Rearticular essa capacidade é um elemento central não apenas face à luta política imediata contra o movimento golpista em curso, que exige uma complexa articulação com novas tecnologias e dinâmicas organizativas dos coletivos políticos emergentes, mas também porque estamos diante de um avanço firme e acelerado de referências culturais fascistas, atravessando o tecido social, ameaçando conquistas democráticas que remontam exatamente às lutas empreendidas pelos diversos segmentos da esquerda brasileira logo após o fim da ditadura militar.
Esse movimento cultural fascista se revela, por exemplo, nas explícitas intimidações às práticas pedagógicas de professores que se aventuram a explorar temas políticos em suas aulas ou àqueles que têm a coragem de discutir as relações homem/mulher e os direitos humanos. Bem pior que isso, vemos também sua materialização em pequenos grupos de jovens e adultos covardes que se organizam para fazer intimidação pública de casais homoafetivos e personalidades públicas afro-brasileiras; o espancamento ou linchamento de pessoas suspeitas ou que tenham cometido assaltos ou outras violações da lei; como também no ataque a templos de religiões dos Povos de Terreiro e a prédios de sindicatos e partidos políticos de esquerda. Os livros de história nos mostram que processos semelhantes (considerados os devidos contextos) aconteceram na Itália e na Alemanha, nos anos 1920 e 1930, antecipando os eventos trágicos que dominaram a Europa até o desfecho da 2ª guerra mundial.
Mas ao se pensar o jogo que se deve jogar nas ruas, onde a esquerda reinou “sozinha” e soberana até dois anos atrás, implica reconhecer que a relação do PT com elas, as ruas, sofreu modificações desde que o partido incorporou a rotina da gestão estatal. Essas modificações, por outro lado, não são inteiramente estranhas se observarmos a história da esquerda mundial. Vários estudiosos da ciência política já analisaram esse fenômeno em que partidos com forte inserção nas classes populares progressivamente se “desap(r)egam” dos movimentos sociais na medida em que “ap(r)egam” em demasia à lógica e aos mecanismos do Estado. Desde Gramsci, passando por Cerroni e Przeworsky.
O problema é que as ruas também se constituíram recentemente em território da direita (a qual tem arrastado e pautado setores que poderiam estar à esquerda). E essa direita não dá sinais de que deverá abandoná-las. Pelo contrário, nos últimos anos configurou-se uma militância de direita que não pede licença aos partidos da própria direita para destilarem sua pauta de ódio nas ruas, com atos intimidadores e violentos.

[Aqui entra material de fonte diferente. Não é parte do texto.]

(** * YouTube search-results scraper: parser, record store and report renderer

    A shallow embedding of
      - [youtube/data_classes/video.py]            (the [Video] dataclass),
      - [youtube/search_results_json_parser.py]    ([SearchResultsJSONParser]),
      - [youtube/video_data_manager.py]            ([VideoDataManager]),
    together with the Python built-ins these files rely on (subscripting,
    [int], [str], dictionary keys).

    Conventions.
      - A document is what [json.loads] returns: [None], booleans, integers,
        floats, strings, lists, and dictionaries with string keys.  A
        dictionary is an association list in insertion order; [json.loads]
        never produces the same key twice ([wf_json]).
      - A string is a sequence of characters with code points below 256.
      - Exceptions are explicit: a computation returns [Ok a] or [Raise e].
      - [print] appends a line to an explicit standard output.
      - Writing a file can fail: whether [open] or the write fails is
        decided by the file system, which is a parameter ([FileSystem]).
      - Interpreter resource limits (recursion depth, the digit limit of
        [int]) are outside the model. *)

From Stdlib Require Import ZArith List String Ascii Bool Arith Lia.
From Stdlib Require Import DecimalString.
From Stdlib Require DecimalPos.
Import ListNotations.

Local Open Scope list_scope.

Infix "+++" := String.append (right associativity, at level 60).

(** ** Python values *)

(** A float is NaN, an infinity, or the finite number [m * 2^e]. *)
Inductive pyfloat : Type :=
| FNan
| FInf (negative : bool)
| FFin (m e : Z).

Unset Elimination Schemes.
Inductive json : Type :=
| JNull
| JBool (b : bool)
| JInt (z : Z)
| JFloat (f : pyfloat)
| JStr (s : string)
| JList (l : list json)
| JDict (d : list (string * json)).
Set Elimination Schemes.

(** Structural induction that reaches the elements of lists and the values
    of dictionaries. *)
Section JsonInd.
Variable P : json -> Prop.
Hypothesis HNull : P JNull.
Hypothesis HBool : forall b, P (JBool b).
Hypothesis HInt : forall z, P (JInt z).
Hypothesis HFloat : forall f, P (JFloat f).
Hypothesis HStr : forall s, P (JStr s).
Hypothesis HList : forall l, Forall P l -> P (JList l).
Hypothesis HDict : forall d, Forall (fun kv => P (snd kv)) d -> P (JDict d).

Fixpoint json_ind (v : json) : P v :=
  match v with
  | JNull => HNull
  | JBool b => HBool b
  | JInt z => HInt z
  | JFloat f => HFloat f
  | JStr s => HStr s
  | JList l =>
      HList l
        ((fix elems (l : list json) : Forall P l :=
            match l with
            | [] => Forall_nil P
            | x :: t => Forall_cons x (json_ind x) (elems t)
            end) l)
  | JDict d =>
      HDict d
        ((fix entries (d : list (string * json))
            : Forall (fun kv => P (snd kv)) d :=
            match d with
            | [] => Forall_nil _
            | kv :: t =>
                Forall_cons (P := fun kv => P (snd kv)) kv
                  (json_ind (snd kv)) (entries t)
            end) d)
  end.
End JsonInd.

(** Keys of a dictionary are pairwise distinct, at every level. *)
Fixpoint distinct (ks : list string) : bool :=
  match ks with
  | [] => true
  | k :: t => negb (existsb (String.eqb k) t) && distinct t
  end.

Fixpoint wf_json (v : json) : bool :=
  match v with
  | JList l => forallb wf_json l
  | JDict d =>
      distinct (map fst d)
      && (fix entries (d : list (string * json)) : bool :=
            match d with
            | [] => true
            | (_, x) :: t => wf_json x && entries t
            end) d
  | _ => true
  end.

(** ** Exceptions and results *)

Inductive exn : Type :=
| KeyError (key : json)
| IndexError
| TypeError
| ValueError
| OverflowError
| StopIteration
| OSError.

Inductive result (A : Type) : Type :=
| Ok (a : A)
| Raise (e : exn).
Arguments Ok {A} a.
Arguments Raise {A} e.

(** ** Monads: pure fallible code, and methods of an object that print *)

Class Monad (m : Type -> Type) : Type := {
  ret : forall {A}, A -> m A;
  bind : forall {A B}, m A -> (A -> m B) -> m B
}.

Notation "x <- c ;; k" := (bind c (fun x => k))
  (at level 61, c at next level, right associativity).
Notation "c ;;; k" := (bind c (fun _ => k))
  (at level 61, right associativity).

#[export] Instance result_Monad : Monad result := {
  ret A a := Ok a;
  bind A B c k := match c with Ok a => k a | Raise e => Raise e end
}.

(** One line written by [print]: a formatted message, or an exception
    object ([print(e)] writes [str(e)]). *)
Inductive line : Type :=
| Text (s : string)
| ExnText (e : exn).

(** A method runs on the object [self], the standard output and the files
    written so far, and leaves them changed even when it raises. *)
Record world (S : Type) : Type := mkWorld {
  self : S;
  stdout : list line;
  files : list (string * string)
}.
Arguments mkWorld {S} self stdout files.
Arguments self {S} w.
Arguments stdout {S} w.
Arguments files {S} w.

Definition M (S A : Type) : Type := world S -> world S * result A.

#[export] Instance M_Monad (S : Type) : Monad (M S) := {
  ret A a := fun w => (w, Ok a);
  bind A B c k := fun w =>
    match c w with
    | (w', Ok a) => k a w'
    | (w', Raise e) => (w', Raise e)
    end
}.

Definition lift {S A} (r : result A) : M S A := fun w => (w, r).

Definition print {S} (l : line) : M S unit :=
  fun w => (mkWorld (self w) (stdout w ++ [l]) (files w), Ok tt).

Definition get_self {S} : M S S := fun w => (w, Ok (self w)).

Definition set_self {S} (s : S) : M S unit :=
  fun w => (mkWorld s (stdout w) (files w), Ok tt).

(** How [with open(filename, "w") as f: f.write(text)] can end: the text
    is stored; or [open] raises (a missing directory, a directory under
    that name, no permission: [OSError]; a NUL in the name: [ValueError])
    and nothing is written; or the file is opened, hence emptied, and the
    write fails, leaving [kept] in it. *)
Inductive write_outcome : Type :=
| Stored
| OpenFails (e : exn)
| WriteFails (e : exn) (kept : string).

(** The file system decides, from the name, the text and what was written
    before. *)
Class FileSystem : Type := {
  fs_write : string -> string -> list (string * string) -> write_outcome
}.

(** [files] holds, for every name a file was opened under, the text last
    written under that name. *)
Definition put_file (filename text : string) (files : list (string * string))
  : list (string * string) :=
  (filename, text)
    :: filter (fun f => negb (String.eqb (fst f) filename)) files.

(** [with open(filename, "w") as f: f.write(text)] *)
Definition write_file {F : FileSystem} {S} (filename text : string)
  : M S unit :=
  fun w =>
    match fs_write filename text (files w) with
    | Stored =>
        (mkWorld (self w) (stdout w) (put_file filename text (files w)),
         Ok tt)
    | OpenFails e => (w, Raise e)
    | WriteFails e kept =>
        (mkWorld (self w) (stdout w) (put_file filename kept (files w)),
         Raise e)
    end.

(** [try: body  except ...: ...]: [handlers e] is the clause that catches
    [e], if there is one; otherwise [e] propagates. *)
Definition try_except {S A} (body : M S A) (handlers : exn -> option (M S A))
  : M S A :=
  fun w =>
    match body w with
    | (w', Raise e) =>
        match handlers e with
        | Some handler => handler w'
        | None => (w', Raise e)
        end
    | done => done
    end.

(** [for x in xs: body(x)] *)
Fixpoint for_each {S A} (xs : list A) (body : A -> M S unit) : M S unit :=
  match xs with
  | [] => ret tt
  | x :: t => body x ;;; for_each t body
  end.

(** ** Built-ins *)

(** [d[k]] on the association list of a dictionary. *)
Fixpoint dict_get (k : string) (d : list (string * json)) : option json :=
  match d with
  | [] => None
  | (k', x) :: t => if String.eqb k' k then Some x else dict_get k t
  end.

(** A subscript is a string key or a non-negative integer index. *)
Inductive subscript : Type :=
| Key (k : string)
| Index (i : nat).

(** [v[s]].  A dictionary of a document has string keys only, so an integer
    subscript on it is a [KeyError]; a string subscript on anything but a
    dictionary is a [TypeError]. *)
Definition getitem (v : json) (s : subscript) : result json :=
  match v, s with
  | JDict d, Key k =>
      match dict_get k d with
      | Some x => Ok x
      | None => Raise (KeyError (JStr k))
      end
  | JDict _, Index i => Raise (KeyError (JInt (Z.of_nat i)))
  | JList l, Index i =>
      match nth_error l i with
      | Some x => Ok x
      | None => Raise IndexError
      end
  | JStr s, Index i =>
      match String.get i s with
      | Some c => Ok (JStr (String c EmptyString))
      | None => Raise IndexError
      end
  | _, _ => Raise TypeError
  end.

(** [v[s1][s2]...], left to right. *)
Fixpoint get_path (v : json) (p : list subscript) : result json :=
  match p with
  | [] => Ok v
  | s :: p' => x <- getitem v s ;; get_path x p'
  end.

(** *** [int] *)

Definition is_space (c : ascii) : bool :=
  let n := nat_of_ascii c in
  ((9 <=? n) && (n <=? 13)) || (n =? 32) || (n =? 133) || (n =? 160).

Definition digit_of (c : ascii) : option Z :=
  let n := nat_of_ascii c in
  if (48 <=? n) && (n <=? 57) then Some (Z.of_nat (n - 48)) else None.

Fixpoint lstrip (cs : list ascii) : list ascii :=
  match cs with
  | c :: t => if is_space c then lstrip t else cs
  | [] => []
  end.

Definition strip (cs : list ascii) : list ascii :=
  rev (lstrip (rev (lstrip cs))).

(** Decimal digits, with single underscores allowed between two digits. *)
Fixpoint digits (acc : Z) (after_digit : bool) (cs : list ascii) : option Z :=
  match cs with
  | [] => if after_digit then Some acc else None
  | c :: t =>
      match digit_of c with
      | Some d => digits (10 * acc + d) true t
      | None =>
          if Ascii.eqb c "_"%char && after_digit
          then digits acc false t
          else None
      end
  end.

Definition int_of_str (s : string) : result Z :=
  let body :=
    match strip (list_ascii_of_string s) with
    | c :: t =>
        if Ascii.eqb c "-"%char then option_map Z.opp (digits 0 false t)
        else if Ascii.eqb c "+"%char then digits 0 false t
        else digits 0 false (c :: t)
    | [] => None
    end in
  match body with
  | Some z => Ok z
  | None => Raise ValueError
  end.

(** [int(v)]: truncation toward zero for a float. *)
Definition py_int (v : json) : result Z :=
  match v with
  | JBool b => Ok (if b then 1 else 0)%Z
  | JInt z => Ok z
  | JFloat FNan => Raise ValueError
  | JFloat (FInf _) => Raise OverflowError
  | JFloat (FFin m e) =>
      Ok (if (0 <=? e)%Z then m * 2 ^ e else Z.quot m (2 ^ (- e)))%Z
  | JStr s => int_of_str s
  | JNull | JList _ | JDict _ => Raise TypeError
  end.

(** *** [str] *)

(** The text of a float, a list or a dictionary is left to the
    interpreter. *)
Class Repr : Type := { repr_compound : json -> string }.

Definition str_of_Z (z : Z) : string := NilZero.string_of_int (Z.to_int z).

Definition py_str {R : Repr} (v : json) : string :=
  match v with
  | JStr s => s
  | JNull => "None"
  | JBool true => "True"
  | JBool false => "False"
  | JInt z => str_of_Z z
  | _ => repr_compound v
  end.

(** *** Dictionary keys *)

(** What a dictionary compares when it looks a key up: equal keys have the
    same [hkey].  Numbers compare by value across [bool], [int] and [float];
    a finite number is kept as [m * 2^e] with [m] odd (or [0 * 2^0]).
    [json.loads] returns one and the same NaN object every time. *)
Inductive hkey : Type :=
| KNone
| KStr (s : string)
| KNum (m e : Z)
| KInf (negative : bool)
| KNan.

Fixpoint odd_part (p : positive) (e : Z) : positive * Z :=
  match p with
  | xO p' => odd_part p' (e + 1)%Z
  | _ => (p, e)
  end.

Há de se estar atento também ao vácuo político deixado pelos governos petistas em relação à disputa hegemônica dos segmentos sociais beneficiados pela implementação de políticas públicas de caráter inclusivo nos últimos anos. A impressão que se revela é de que a opção petista (e da parte da esquerda que considerou essas políticas um avanço) foi o de acreditar que “naturalmente” ou “espontaneamente” os beneficiados se converteriam em apoiadores do governo e do projeto que ele encarnava. Aparentemente desdenhou-se que parcelas desses segmentos sociais, alçados a uma nova condição social, poderiam pleitear pela qualidade dessas novas condições, turbinando, por exemplo, as insatisfações quanto à situação da saúde, educação e segurança, bem como, o natural questionamento de como recursos públicos deixam de serem investidos nos serviços para abastecer esquemas de corrupção. Face à ausência de uma política comunicacional do governo e das esquerdas a ele alinhadas de disputa hegemônica sobre esses setores, parte deles foram atraídos pelo discurso “anti-corrupção” da direita golpista. Aliás, a ausência de uma política comunicacional da esquerda nesses últimos 12 anos é uma questão que está entalada na garganta de muitos militantes da democratização dos meios de comunicação.

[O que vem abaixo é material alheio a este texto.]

Lemma positive_one_hot (n a : nat) :
  (a < n)%nat → filter (λ y, 0 < y) (Driver.one_hot n a) = [1].
Proof.
  intros Ha. rewrite one_hot_split by done.
  generalize (n - S a)%nat. intros b. clear Ha.
  assert (∀ k, filter (λ y : R, 0 < y) (replicate k 0) = []) as Hz.
  { induction k as [|k IH]; [done|]. simpl.
    rewrite filter_cons_False by lra. done. }
  rewrite filter_app, Hz, filter_cons_True by lra. by rewrite Hz.
Qed.

Lemma count_positive_labels (n : nat) (Y : list vec) :
  Driver.labels n Y → np.count_positive Y = length Y.
Proof.
  unfold np.count_positive. induction 1 as [|row Y (a & Ha & ->) _ IH]; [done|].
  simpl. rewrite filter_app, length_app, positive_one_hot by done.
  simpl. by rewrite IH.
Qed.

Lemma scale_rows_labels (n : nat) (Y : list vec) (rw : vec) :
  Driver.labels n Y → length rw = length Y →
  np.scale_rows Y rw = zip_with (λ row r, (λ y, y * r) <$> row) Y rw.
Proof.
  intros HY. revert rw.
  induction HY as [|row Y (a & Ha & ->) _ IH]; intros [|r rw] Hlen; try done.
  simpl. rewrite scale_row_one_hot by done. f_equal.
  apply IH. by injection Hlen.
Qed.

Lemma stack_labels (n : nat) (Y : list vec) :
  Driver.labels n Y → Y ≠ [] → np.stack Y = Return Y.
Proof.
  intros HY Hne. destruct Y as [|row Y]; [done|]. unfold np.stack.
  apply Forall_cons in HY as [(a & Ha & ->) HY].
  assert (forallb (λ r', Nat.eqb (length r') (length (Driver.one_hot n a))) Y
          = true) as ->; [|done].
  apply forallb_forall. intros r Hr.
  apply list_elem_of_In in Hr.
  rewrite Forall_forall in HY. destruct (HY r Hr) as (b & Hb & ->).
  rewrite !one_hot_length. apply Nat.eqb_refl.
Qed.

Lemma discount_rewards_length (rwd : vec) (g : R) :
  length (discount_rewards rwd g) = length rwd.
Proof.
  induction rwd as [|r rwd IH]; [done|]. simpl.
  destruct (discount_rewards rwd g) as [|x xs]; simpl in *; by rewrite <- IH.
Qed.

O governo petista se distanciou das ruas, somente recorrendo a elas quando esteve ameaçado (como foi o caso dos segundos turnos de 2010 e 2014). Mas a militância, também, andou anestesiada, meio que acreditando no “piloto automático” das conquistas sociais alcançadas nesses últimos anos, como se isso “magicamente” produzisse taxas de aprovação e garantias de legitimação política suficientes para produzir boas performances na agenda eleitoral, mas que revelaram-se frágeis em fortalecer a conquista de uma hegemonia cultural e política.
A disputa das ruas está reinaugurada. E fazer com que esse enfrentamento político e cultural não seja obra voluntariosa de grupos isolados, mas resultado da conjunção permanente de numerosos sujeitos sociais é tarefa complexa e supõe, entre outras questões, a superação de fronteiras partidárias e cristalizações entre grupos, muito comuns no ethos movimentalista gestado na esquerda, que mais distancia que aproxima, que mais desagrega que une. Com isso, não apenas teremos condições de fazer um enfrentamento político-cultural consistente, mas também, refundar a esquerda em nosso país, tarefa esta para a qual os movimentos sociais e as articulações de grupos virtuais já apontam sinais frutíferos nessa direção.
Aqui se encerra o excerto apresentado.